Chemcycling of waste to hydrogen

Chemical recycling, or chemcycling, using thermochemical processes such as gasification, reforming and pyrolysis can convert hydrocarbon-rich solid wastes to hydrogen. These thermochemical processes yield syngas which can be further processed to hydrogen, a clean, emission-free energy vector.
Tim Reckmann,
Tim Reckmann,

The thermochemical processes that yield syngas (gasification, reforming, and pyrolysis) differ from incineration, in which waste is combusted to yield steam, carbon dioxide and ash.

Thermochemical processing of waste does produce some carbon dioxide, but the International Panel on Climate Change (IPCC) regards incineration of the biogenic fraction of waste as carbon dioxide neutral. Animal carcasses, scrap wood, waste vegetable oils and post-consumer wastepaper meet this definition. So, a large portion of the hydrogen produced can be regarded as renewable.

Organic materials ranging from municipal solid waste, biomass, sewage, manufacturing waste, plastic waste, hospital waste, agricultural and slaughterhouse waste are suitable feedstocks. Integrated pyrolysis, reforming and gasification have a significant environmental advantage over incineration: the oxygen-deficient atmosphere prevents the formation dioxins and furans which are highly toxic pollutants.

After removal of recyclables, the waste is shredded and fed into the first thermochemical processing reactor stage which is pyrolysis. The reactor operates at around 750 °C in the absence of air. The feedstock is thermally decomposed into gaseous, solid, and liquid components.

As the gases leave the pyrolysis reactor, steam is added to enable reforming and cracking reactions. These generate hydrogen and break heavy tars to short-chain hydrocarbons. Reforming generally takes place at around 920 °C.

As a third thermochemical processing stage, a partial oxidation reactor (POX) can be used. The POX reactor is fed with pure oxygen, rather than air, to avoid NOx generation. NOx causes materials selection challenges for the process equipment and contributes to air pollution. In the POX reactor a controlled amount of oxygen is added – less than the amount required for complete combustion. This ensures that carbon monoxide is produced in preference to carbon dioxide.

POX destroys tars and other large hydrocarbons due to the high temperature operation and the presence of a controlled amount of oxygen. Syngas leaving the exothermic POX reactor is at a very high temperature. This is another benefit of using POX in the overall process. Recovery of heat from the syngas with a radiant/convective heat exchanger or direct quench improves the overall process efficiency. The heat can be used to produce steam for power generation or process heating.

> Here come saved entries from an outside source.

(* ===== verification/PageTracker.v ===== *)
(** Commit status of user pages: [src/libos/src/vm/page_tracker.rs].

    A tracker holds one bit per page of a range. The global manager maps the
    start of every 4 MB page chunk to a global tracker, which is dropped once all
    pages of the chunk are committed; each area has a tracker of its own. The
    theorems say that the two levels together represent one set of committed
    pages, and that an area's tracker agrees with it. *)

From S2P Require Import Prelude Errno Effects External VMRange VMMapOptions VMEpc.

(** * Data *)

Abbreviation MB := (1024 * 1024 : Z).
Definition PAGE_CHUNK_UNIT : Z := 4 * MB.
Abbreviation PAGE_CHUNK_PAGE_NUM := (PAGE_CHUNK_UNIT / PAGE_SIZE : Z).

Inductive TrackerType := GlobalTracker | VMATracker.

Section types.
Context {BV : BitVecs}.

Record PageTracker := mkPageTracker {
  pt_type : TrackerType;
  pt_range : VMRange;
  pt_inner : BitVec;
  pt_fully_committed : bool;
}.

Record GlobalPageChunk := mkGlobalPageChunk {
  gpc_fully_committed : bool;
  gpc_tracker : option PageTracker;
}.

End types.

(** [PageChunkManager::inner]; its [range] is never read. *)
Abbreviation PageChunkManager := (gmap Z GlobalPageChunk) (only parsing).

(** The state the page operations work on: enclave memory and
    [USER_SPACE_PAGE_CHUNK_MANAGER]. *)
Record World {BV : BitVecs} {PL : Platform} := mkWorld {
  w_mem : Mem;
  w_pcm : PageChunkManager;
}.
Arguments World BV PL : clear implicits.

(** * Operations *)

Definition get_page_chunk_start_addr (addr : Z) : Z := align_down addr PAGE_CHUNK_UNIT.

Section tracker.
Context {BF : Bitflags} {BV : BitVecs} {PL : Platform} {EN : Enclave}.

(** An operation of enclave memory, and one of the page chunk manager. *)
Definition on_mem {A} (c : M Mem A) : M (World BV PL) A := fun w =>
  let (r, m) := c (w_mem w) in (r, mkWorld _ _ m (w_pcm w)).
Definition insert_page_chunk (addr : Z) (c : GlobalPageChunk) : M (World BV PL) unit := fun w =>
  (Ok tt, mkWorld _ _ (w_mem w) (<[addr := c]> (w_pcm w))).

(** [v[i]] *)
Definition bv_index (v : BitVec) (i : Z) : Result bool :=
  unwrap_option (bv_bits v !! Z.to_nat i).

Definition bv_len (v : BitVec) : Z := Z.of_nat (length (bv_bits v)).

Definition PageChunkManager_is_committed (self : PageChunkManager) (mem_addr : Z) : Result bool :=
  let page_start_addr := align_down mem_addr PAGE_SIZE in
  let page_chunk_start_addr := get_page_chunk_start_addr page_start_addr in
  match self !! page_chunk_start_addr with
  | Some global_page_chunk =>
      match gpc_tracker global_page_chunk with
      | Some page_tracker =>
          let page_id := (page_start_addr -64 page_chunk_start_addr) / PAGE_SIZE in
          bv_index (pt_inner page_tracker) page_id
      | None => Ok true
      end
  | None => Ok false
  end.

Definition GlobalPageChunk_new (tracker : PageTracker) : GlobalPageChunk :=
  mkGlobalPageChunk false (Some tracker).

Definition PageTracker_new_global_tracker (start_addr : Z) : Result PageTracker :=
  range ← VMRange_new_with_size start_addr PAGE_CHUNK_UNIT;
  let inner := bv_repeat false (Z.to_nat PAGE_CHUNK_PAGE_NUM) in
  Ok (mkPageTracker GlobalTracker range inner false).

Definition PageTracker_is_fully_committed (self : PageTracker) : bool := pt_fully_committed self.

Definition PageTracker_is_reserved_only (self : PageTracker) : bool :=
  negb (pt_fully_committed self) && bv_not_any (pt_inner self).

Definition PageTracker_is_partially_committed (self : PageTracker) : bool :=
  negb (pt_fully_committed self) && bv_any (pt_inner self).

(** ** [get_ranges]

    One round of the loop: the markers [start] and [end] and the ranges found
    so far. [unreachable!] is the panic when only one marker is set. *)
Definition get_ranges_step (self : PageTracker) (committed : bool) (len : Z)
    (st : option Z * option Z * list VMRange) (i : Z) : Result (option Z * option Z * list VMRange) :=
  let '(start, end_, ret) := st in
  let tracker_start_addr := vm_start (pt_range self) in
  b ← bv_index (pt_inner self) i;
  if eqb b committed then
    match start, end_ with
    | None, None =>
        if i =? len - 1 then
          committed_range ← unwrap_result (VMRange_new_with_size
                              (tracker_start_addr +64 i *64 PAGE_SIZE) PAGE_SIZE);
          Ok (Some i, Some i, ret ++ [committed_range])
        else Ok (Some i, Some i, ret)
    | Some s, Some e =>
        if i =? len - 1 then
          committed_range ← unwrap_result (VMRange_new_with_size
                              (tracker_start_addr +64 s *64 PAGE_SIZE)
                              (PAGE_SIZE *64 (i -64 s +64 1)));
          Ok (Some s, Some i, ret ++ [committed_range])
        else Ok (Some s, Some i, ret)
    | _, _ => Panic
    end
  else
    match start, end_ with
    | None, None => Ok (None, None, ret)
    | Some s, Some e =>
        committed_range ← unwrap_result (VMRange_new_with_size
                            (tracker_start_addr +64 s *64 PAGE_SIZE)
                            (PAGE_SIZE *64 (e -64 s +64 1)));
        Ok (None, None, ret ++ [committed_range])
    | _, _ => Panic
    end.

Fixpoint get_ranges_loop (self : PageTracker) (committed : bool) (len : Z)
    (st : option Z * option Z * list VMRange) (idx : list Z)
    : Result (option Z * option Z * list VMRange) :=
  match idx with
  | [] => Ok st
  | i :: idx => st ← get_ranges_step self committed len st i;
               get_ranges_loop self committed len st idx
  end.

Definition PageTracker_get_ranges (self : PageTracker) (committed : bool) : Result (list VMRange) :=
  if PageTracker_is_fully_committed self then
    Ok (if committed then [pt_range self] else [])
  else if PageTracker_is_reserved_only self then
    Ok (if committed then [] else [pt_range self])
  else
    let len := bv_len (pt_inner self) in
    st ← get_ranges_loop self committed len (None, None, [])
           (Z.of_nat <$> seq 0 (length (bv_bits (pt_inner self))));
    Ok st.2.

(** ** Updates *)

Definition PageTracker_split_for_new_range (self : PageTracker) (new_range : VMRange)
    : Result PageTracker :=
  let new_start := vm_start new_range in
  let page_num := VMRange_size new_range / PAGE_SIZE in
  let split_idx := (new_start -64 vm_start (pt_range self)) / PAGE_SIZE in
  if bv_len (pt_inner self) <? split_idx then Panic else
  let new_inner := bv_truncate (bv_split_off (pt_inner self) (Z.to_nat split_idx))
                               (Z.to_nat page_num) in
  Ok (mkPageTracker (pt_type self) new_range new_inner
        (if bv_all new_inner then true else pt_fully_committed self)).

(** [self.inner[i..i + n].fill(true)] and the update of [fully_committed]; a
    slice out of range panics. *)
Definition commit_bits (self : PageTracker) (i n : Z) : Result PageTracker :=
  if bv_len (pt_inner self) <? i + n then Panic else
  let inner := bv_fill_range (pt_inner self) (Z.to_nat i) (Z.to_nat n) true in
  Ok (mkPageTracker (pt_type self) (pt_range self) inner
        (if bv_all inner then true else pt_fully_committed self)).

Definition PageTracker_commit_pages_common (self : PageTracker) (start_addr size : Z)
    : Result PageTracker :=
  range ← unwrap_result (VMRange_new_with_size start_addr size);
  match VMRange_intersect (pt_range self) range with
  | Some intersection_range =>
      let page_start_id :=
        (vm_start intersection_range -64 vm_start (pt_range self)) / PAGE_SIZE in
      let page_num := VMRange_size intersection_range / PAGE_SIZE in
      commit_bits self page_start_id page_num
  | None => Panic
  end.

Definition PageTracker_set_committed_pages_for_vma_tracker (self vma_tracker : PageTracker)
    : Result PageTracker :=
  let global_tracker := self in
  match VMRange_intersect (pt_range global_tracker) (pt_range vma_tracker) with
  | Some intersection_range =>
      let vma_tracker_page_id :=
        (vm_start intersection_range -64 vm_start (pt_range vma_tracker)) / PAGE_SIZE in
      let global_tracker_page_id :=
        (vm_start intersection_range -64 vm_start (pt_range global_tracker)) / PAGE_SIZE in
      let page_num := VMRange_size intersection_range / PAGE_SIZE in
      if (bv_len (pt_inner vma_tracker) <? vma_tracker_page_id + page_num)
         || (bv_len (pt_inner global_tracker) <? global_tracker_page_id + page_num)
      then Panic else
      let inner := bv_copy_range (pt_inner vma_tracker) (Z.to_nat vma_tracker_page_id)
                     (pt_inner global_tracker) (Z.to_nat global_tracker_page_id)
                     (Z.to_nat page_num) in
      Ok (mkPageTracker (pt_type vma_tracker) (pt_range vma_tracker) inner
            (if bv_all inner then true else pt_fully_committed vma_tracker))
  | None => Panic
  end.

(** The page chunk is not tracked yet: the read lock is released and a fresh
    entry is inserted under the write lock. *)
Definition track_page_chunk (page_chunk_addr : Z) : M (World BV PL) unit :=
  global_page_tracker ← lift (PageTracker_new_global_tracker page_chunk_addr);
  insert_page_chunk page_chunk_addr (GlobalPageChunk_new global_page_tracker).

(** One page chunk of the loop of [get_committed_pages_from_global_tracker]. *)
Definition get_committed_pages_of_chunk (vma_tracker : PageTracker) (page_chunk_addr : Z)
    : M (World BV PL) PageTracker :=
  w ← get;
  match w_pcm w !! page_chunk_addr with
  | Some page_chunk =>
      if gpc_fully_committed page_chunk then
        lift (PageTracker_commit_pages_common vma_tracker page_chunk_addr PAGE_CHUNK_UNIT)
      else
        global_tracker ← lift (unwrap_option (gpc_tracker page_chunk));
        lift (PageTracker_set_committed_pages_for_vma_tracker global_tracker vma_tracker)
  | None =>
      _ ← track_page_chunk page_chunk_addr;
      ok vma_tracker
  end.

Typical syngas clean-up and conditioning processes include cyclones and filters for particulates removal followed by wet scrubbing to remove fine particulates, ammonia, and chlorides. Solid absorbents such as activated carbon may also be used for mercury and trace heavy metal removal.

Fischer-Tropsch conversion of the clean syngas to produce methanol or liquid fuels is a possible next step in the process. On the other hand, if hydrogen is the target, the syngas is fed to water gas shift (WGS) reactors which progressively increase the ratio of hydrogen to carbon monoxide in the syngas.

To maximise the hydrogen yield, the WGS reaction is carried out in two stages. In the first stage, a high-temperature shift (HTS) is performed at 300–450 °C. That is followed by a low-temperature shift (LTS) reaction operated at 180–230 °C. Steam injection can be used to optimise the reaction conditions.

Finally, pressure swing adsorption (PSA) is used to separate pure hydrogen from the syngas. CO and some hydrogen exit the PSA as ‘tail-gas’ which can be burned with some additional natural gas in a mixed-fuel burner system to create the energy that is required for the endothermic pyrolysis and reforming reactions.

The PSA processes generates a product stream containing hydrogen at 98 to 99.999% purity. At the lower end of that purity range, hydrogen can be used for industrial and chemical processes. At the higher end of that purity range, the hydrogen can be used in PEM fuel cells for cars, buses and trains.

Alternatively, Hydrogen can be fed to a Haber Bosch reactor to produce ammonia which is a feedstock for urea fertilizer production and an energy vector. Ammonia and hydrogen emit zero carbon dioxide when they are burned. So, they can help with decarbonisation, and the battle against climate change.